Show, from the entries below, every line in which "mkResponse" appears.

> **Data under study**:
-*-*-

Lemma tallies_count_shard_size_witness :
  exists st,
    upload AddText 12 5 true
           (fun _ _ => Responded (mkResponse 200 (Json JNull))) wait_all 3
    = Returned true st
    /\ succeeded st = Shard.shard_count 12 (Shard.effective_shard_size 5)
                      * Shard.effective_shard_size 5
    /\ failed st = 0
    /\ (12 mod Shard.effective_shard_size 5 <> 0 -> 12 < succeeded st).
Proof.
  exact (proj2 (proj2
    (tallies_count_shard_size AddText 12 5 true
       (fun _ _ => Responded (mkResponse 200 (Json JNull))) wait_all 3
       ltac:(lia) ltac:(lia) wait_all_valid
       (fun _ _ => ex_intro _ (Json JNull) eq_refl)
       ltac:(vm_compute; lia)))).
Defined.

(** The end-to-end example of the specification: 12 records in shards of
    5 are planned as the start points 0, 5, 10; when all three succeed the
    call returns [True] with [succeeded = 15]. *)
Example twelve_records_shards_of_five :
  Shard.shard_starts 12 (Shard.effective_shard_size 5) = [0; 5; 10]
  /\ map (fun i => length (Shard.data_shard (seq 0 12) 5 i)) [0; 5; 10]
     = [5%nat; 5%nat; 2%nat]
  /\ upload AddEmbeddings 12 5 true
            (fun _ _ => Responded (mkResponse 200 (Json JNull))) wait_all 3
     = Returned true (mkState [] 0 15 0 [10; 5; 0] 3).
Proof. repeat split; vm_compute; reflexivity. Qed.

-*-*-

> **Answer for the task**:
           (fun _ _ => Responded (mkResponse 200 (Json JNull))) wait_all 3
       (fun _ _ => Responded (mkResponse 200 (Json JNull))) wait_all 3
            (fun _ _ => Responded (mkResponse 200 (Json JNull))) wait_all 3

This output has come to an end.